When I was a child, the general consensus seemed to be that if you heard voices in your head, then you were crazy. A bit later in life, I would hear jokes like, “It’s ok if voices talk to you, just as long as you don’t talk back.” These days, it is perfectly acceptable to talk about the “inner monologue.”

I heard voices in my head. I talked back. At one point, I even gave them names. Now that may be pushing the boundaries a bit. I had a solitary, mindless sort of job. I spent more time talking with the voices in my head than I did with real people. Even that might not be so bad, but sometimes I would get confused as to which of these characters was the one that was supposed to interact with the outside world. I might occasionally suggest to people that I was made of straw, and could feel no pain…

Fortunately, I eventually came to my senses and realized that that was not a healthy way to live. My point in mentioning all this is that I do not trust the voices in my head.

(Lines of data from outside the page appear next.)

(* ===== verification/Float.v ===== *)
(** * Float: IEEE doubles

    The [f64] operations the program uses, through the Standard Library's
    specification of binary64, and the casts between them and integers. *)
From S2P Require Import Prelude.
From Stdlib Require Import SpecFloat.
Local Open Scope Z_scope.

Definition f64 := spec_float.
Definition f64_of_Z (n : Z) : f64 := binary_normalize 53 1024 n 0 false.
Definition f64_add : f64 -> f64 -> f64 := SFadd 53 1024.
Definition f64_sub : f64 -> f64 -> f64 := SFsub 53 1024.
Definition f64_mul : f64 -> f64 -> f64 := SFmul 53 1024.
Definition f64_div : f64 -> f64 -> f64 := SFdiv 53 1024.
(** [f64::min]: the other argument when one is not a number. *)
Definition f64_min (a b : f64) : f64 :=
  match SFcompare a b with
  | Some Lt | Some Eq => a
  | Some Gt => b
  | None => match a with S754_nan => b | _ => a end
  end.
Definition f64_ge (a b : f64) : bool := SFleb b a.
(** [Duration::as_secs_f64], of nanoseconds. *)
Definition as_secs_f64 (nanos : Z) : f64 :=
  f64_add (f64_of_Z (nanos / 10 ^ 9)) (f64_div (f64_of_Z (nanos mod 10 ^ 9)) (f64_of_Z (10 ^ 9))).
Definition f64_gt (a b : f64) : bool := SFltb b a.
Definition f64_lt (a b : f64) : bool := SFltb a b.
(** [as usize]: towards zero, saturating; not-a-number is 0. *)
Definition f64_to_u64 (x : f64) : Z :=
  match x with
  | S754_zero _ | S754_nan | S754_finite true _ _ | S754_infinity true => 0
  | S754_infinity false => 2 ^ 64 - 1
  | S754_finite false m e =>
      Z.min (2 ^ 64 - 1) (if 0 <=? e then Z.shiftl (Z.pos m) e else Z.shiftr (Z.pos m) (- e))
  end.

Christians talk to God. It’s just what they do. Even a lot of non-Christians talk to God from time to time. Sometimes people will claim that God talks to them. Of this, people are skeptical. I was skeptical. I am skeptical. I’m a Christian, but God doesn’t speak to me.
There was this one time, almost two years ago now, when I thought maybe He was. But as I said, I am skeptical. I don’t trust the voices in my head. So I asked for proof, Bible verses to look up. Three came to me, the second of which was John 6:20, which says, in bold red letters, “It is I; don’t be afraid.” WOW. Ok, well, that would have been pretty convincing… unfortunately the first verse was Genesis 13:39, which doesn’t exist. The third came something like, “Sorry, I meant Genesis 13:~~” I don’t remember the number now, but it also didn’t exist. Sorry God, but I think You could do better.

I have been searching, seeking, stumbling for years now. I forever feel like there is something here, but I just can’t grasp it. I remember at some point last year, it came to me that if I really, really knew the truth, that would mean that I would have to do something, and I wasn’t ready to do something. I was afraid to really ask, to really look, because I was afraid of what the consequences would mean. And so I stayed in the dark.

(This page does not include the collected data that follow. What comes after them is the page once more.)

Lemma csum_add_exact data sum n : is_bytes data -> 0 <= sum <= 65535 * n ->
  n + (Z.of_nat (length data) + 1) / 2 <= 40000 ->
  csum_add sum data = sum + wsum data /\
  0 <= csum_add sum data <= 65535 * (n + (Z.of_nat (length data) + 1) / 2).
Proof.
  intros Hd Hs Hn. pose proof (wsum_bound data Hd) as Hw.
  assert (0 <= (Z.of_nat (length data) + 1) / 2) by (apply Z.div_pos; lia).
  assert (sum <= 65535 * 40000 /\ sum + wsum data <= 65535 * 40000) by lia.
  rewrite csum_add_wsum by (done || unfold is_u32; lia).
  rewrite u32_small by (unfold is_u32; lia). split; [done|]. lia.
Qed.

Lemma pseudo_v6_ok src dst len nh : wf6 src -> wf6 dst -> is_u8 nh ->
  pseudo_ok (pseudo_v6_sum src dst len nh).
Proof.
  intros [Ls Hs] [Ld Hd] Hnh. unfold pseudo_v6_sum, pseudo_ok.
  destruct (csum_add_exact (octets6 src) 0 0) as [_ H1]; [done|lia|by rewrite Ls|].
  rewrite Ls in H1. change (0 + (Z.of_nat 16 + 1) / 2) with 8 in H1.
  destruct (csum_add_exact (octets6 dst) _ _ Hd H1) as [_ H2]; [by rewrite Ld|].
  rewrite Ld in H2. change (8 + (Z.of_nat 16 + 1) / 2) with 16 in H2.
  destruct (csum_add_exact (to_be32 len) _ _ (is_bytes_to_be32 len) H2) as [_ H3]; [done|].
  change (16 + (Z.of_nat (length (to_be32 len)) + 1) / 2) with 18 in H3.
  assert (is_bytes [0; 0; 0; nh]) as Hb by solve_bytes.
  destruct (csum_add_exact _ _ _ Hb H3) as [_ H4]; [done|exact H4].
Qed.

Fast forward. A couple weeks ago, I was tired. I’ve been tired a lot lately. On this particular day I stood out on my balcony and asked, “How long Lord? Am I ready YET?”
“Not yet,” came an answer in my head, “But soon.” Which is a nice thought, but I do remain skeptical of those voices in my head.

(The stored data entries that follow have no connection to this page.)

(** ** The SIIT pool *)
Definition pool_addr (k : Z) : Ipv4Addr := v4_of_u32 (u32_of_v4 SIIT_POOL_BASE + k).

Lemma pool_addr_eq k : 0 <= k < 65536 -> pool_addr k = V4 100 127 (k / 256) (k mod 256).
Proof.
  intros Hk. unfold pool_addr, v4_of_u32.
  change (u32_of_v4 SIIT_POOL_BASE) with (100 * 2 ^ 24 + 127 * 2 ^ 16).
  rewrite !Z.shiftr_div_pow2 by lia. f_equal; zbytes.
Qed.

Lemma pool_addr_inj k k' : 0 <= k < 65536 -> 0 <= k' < 65536 -> pool_addr k = pool_addr k' -> k = k'.
Proof. intros ??. rewrite !pool_addr_eq by done. intros [= ??]. zbytes. Qed.

Definition taken (st : SiitState) (k : Z) : Prop := is_Some (by_pool st !! pool_addr k).

(** The pool's invariant: the two maps are inverse to each other, every pooled
    address is one of 100.127.0.1 .. 100.127.255.255, and the cursor rests on
    the last slot handed out. *)
Record siit_ok (st : SiitState) : Prop := {
  so_next : 0 <= next st < 65536;
  so_inverse : forall c p, by_client st !! c = Some p <-> by_pool st !! p = Some c;
  so_pool : forall p c, by_pool st !! p = Some c -> exists k, 1 <= k < 65536 /\ p = pool_addr k;
  so_cursor : next st <> 0 -> taken st (next st);
}.

Lemma siit_ok_default : siit_ok siit_default.
Proof. split; simpl; [lia|done|done|done]. Qed.

Definition cursor_at (st : SiitState) (n : Z) : SiitState :=
  {| my_site := my_site st; next := n; by_client := by_client st; by_pool := by_pool st |}.
Definition allocate (st : SiitState) (c : Ipv6Addr) (k : Z) : SiitState :=
  {| my_site := my_site st; next := k; by_client := <[c := pool_addr k]> (by_client st);
     by_pool := <[pool_addr k := c]> (by_pool st) |}.

Lemma next_slot n : 0 <= n < 65536 -> u32 (n + 1) .& 65535 = (n + 1) mod 65536.
Proof.
  intros. rewrite u32_small by (unfold is_u32; lia).
  change 65535 with (Z.ones 16). by rewrite Z.land_ones by lia.
Qed.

In church last Sunday, the sermon was about people who talk the talk and act the act, but do not truly know Jesus. I did not feel that it was directed straight toward me, as people sometimes say, but it was certainly about me. I do not know Jesus. I have “talked” to him on exactly one occasion, when I was directed what to say to invite him into my life. I do talk to God, though, everyday. Several times somedays. Some might say that that’s the same thing, of course, talking to God or talking to Jesus. I wouldn’t. It matters little though. Somedays, I feel like God is just thinking, “Oh… it’s you again.” The other days I feel like I’m just stringing empty words together, like the hypocrites do.

Also in that sermon was the idea that God won’t let anyone who is truly saved ever walk away. I didn’t have this exact thought fully formed in my head, but my whole attitude as I left church that day was, “I bet He’ll let me walk away, watch.” WATCH.